* [Your assignment] Everything from the line containing "eapply Forall_impl; [exact" to the end of the records should be reproduced exactly, and nothing before it.

* [Entries supplied]
(** ** More about the escaper *)

(** Every replacement of the table is a non-empty text of 7-bit code
    points. *)
Lemma uni2tex_items_ascii :
  Forall (λ kv : N * list N, kv.2 ≠ [] ∧ Forall (λ c, (c < 128)%N) kv.2)
    uni2tex_items.
Proof.
  assert (Hb : forallb (λ kv : N * list N,
                  negb (bool_decide (kv.2 = []))
                  && forallb (λ c, (c <? 128)%N) kv.2) uni2tex_items = true)
    by (vm_compute; reflexivity).
  rewrite forallb_forall in Hb.
  apply Forall_forall. intros [k r] Hin%list_elem_of_In.
  apply Hb in Hin. cbn [snd] in *. apply andb_prop in Hin as [Hne Hall].
  split.
  - intros ->. by rewrite bool_decide_eq_true_2 in Hne.
  - apply Forall_forall. intros c Hc%list_elem_of_In. apply N.ltb_lt.
    rewrite forallb_forall in Hall. by apply Hall.
Qed.

Lemma uni2tex_replacement (c : N) (r : list N) :
  uni2tex !! c = Some r → r ≠ [] ∧ Forall (λ c, (c < 128)%N) r.
Proof.
  intros Hr%uni2tex_lookup.
  exact (proj1 (Forall_forall _ _) uni2tex_items_ascii _ Hr).
Qed.

(** X11: escaping works code point by code point: the escaped
    concatenation is the concatenation of the escaped parts, and the
    result is never shorter than the input. *)
Theorem sanitizeBibtexField_concat (s t : list N) :
  sanitizeBibtexField (s ++ t) = sanitizeBibtexField s ++ sanitizeBibtexField t
  ∧ length s ≤ length (sanitizeBibtexField s)
  ∧ (sanitizeBibtexField s = [] ↔ s = []).
Proof.
  split; [apply sanitizeBibtexField_app|].
  assert (Hlen : ∀ s : list N, length s ≤ length (sanitizeBibtexField s)).
  { clear. intros s. induction s as [|c s IH]; [done|].
    rewrite sanitizeBibtexField_cons, length_app. unfold get.
    destruct (uni2tex !! c) as [r|] eqn:Hr.
    - apply uni2tex_replacement in Hr as [Hne _].
      destruct r; [done|]. cbn [length]. lia.
    - cbn [length]. lia. }
  split; [apply Hlen|]. split.
  - intros He. specialize (Hlen s). rewrite He in Hlen.
    destruct s; [done|]. cbn [length] in Hlen. lia.
  - by intros ->.
Qed.

(** X12: the escaped text is 7-bit when every code point of the input is
    7-bit or a key of the table. *)
Theorem sanitizeBibtexField_ascii (s : list N) :
  Forall (λ c, (c < 128)%N ∨ is_Some (uni2tex !! c)) s →
  Forall (λ c, (c < 128)%N) (sanitizeBibtexField s).
Proof.
  induction 1 as [|c s Hc _ IH]; [by constructor|].
  rewrite sanitizeBibtexField_cons. apply Forall_app. split; [|done].
  unfold get. destruct (uni2tex !! c) as [r|] eqn:Hr.
  - by apply uni2tex_replacement in Hr as [_ ?].
  - destruct Hc as [?|[? ?]]; [by repeat constructor|done].
Qed.

Lemma sanitizeBibtexField_ascii_witness :
  Forall (λ c, (c < 128)%N) (sanitizeBibtexField [0xE9%N; 0x20%N; 0x3A9%N]).
Proof.
  apply sanitizeBibtexField_ascii.
  apply Forall_cons_2; [right; eexists; vm_compute; reflexivity|].
  apply Forall_cons_2; [left; reflexivity|].
  apply Forall_cons_2; [right; eexists; vm_compute; reflexivity|].
  apply Forall_nil_2.
Defined.

Lemma get_uni2tex_plain (c : N) :
  (c < 128)%N → c ∉ escaped_ascii → get uni2tex c [c] = [c].
Proof.
  intros Hc Hne.
  assert (Hb : forallb (λ c, bool_decide (c ∈ escaped_ascii)
                             || bool_decide (get uni2tex c [c] = [c]))
                 (N.of_nat <$> seq 0 128) = true)
    by (vm_compute; reflexivity).
  rewrite forallb_forall in Hb. specialize (Hb c).
  assert (Hin : In c (N.of_nat <$> seq 0 128)).
  { apply list_elem_of_In, list_elem_of_fmap. exists (N.to_nat c).
    split; [by rewrite N2Nat.id|]. apply elem_of_seq. lia. }
  apply Hb, orb_prop in Hin as [Hin|Hin].
  - by apply bool_decide_eq_true in Hin.
  - by apply bool_decide_eq_true in Hin.
Qed.

(** X13: a 7-bit text without the characters that the table replaces is
    returned as it is; the hyphen, a key that the table maps to itself,
    may occur in it. *)
Theorem sanitizeBibtexField_plain (s : list N) :
  Forall (λ c, (c < 128)%N ∧ c ∉ escaped_ascii) s →
  sanitizeBibtexField s = s.
Proof.
  intros Hs. apply sanitizeBibtexField_fixed.
  eapply Forall_impl; [exact Hs|]. intros c [? ?]. by apply get_uni2tex_plain.
Qed.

* [Worked solution]
  eapply Forall_impl; [exact Hs|]. intros c [? ?]. by apply get_uni2tex_plain.
Qed.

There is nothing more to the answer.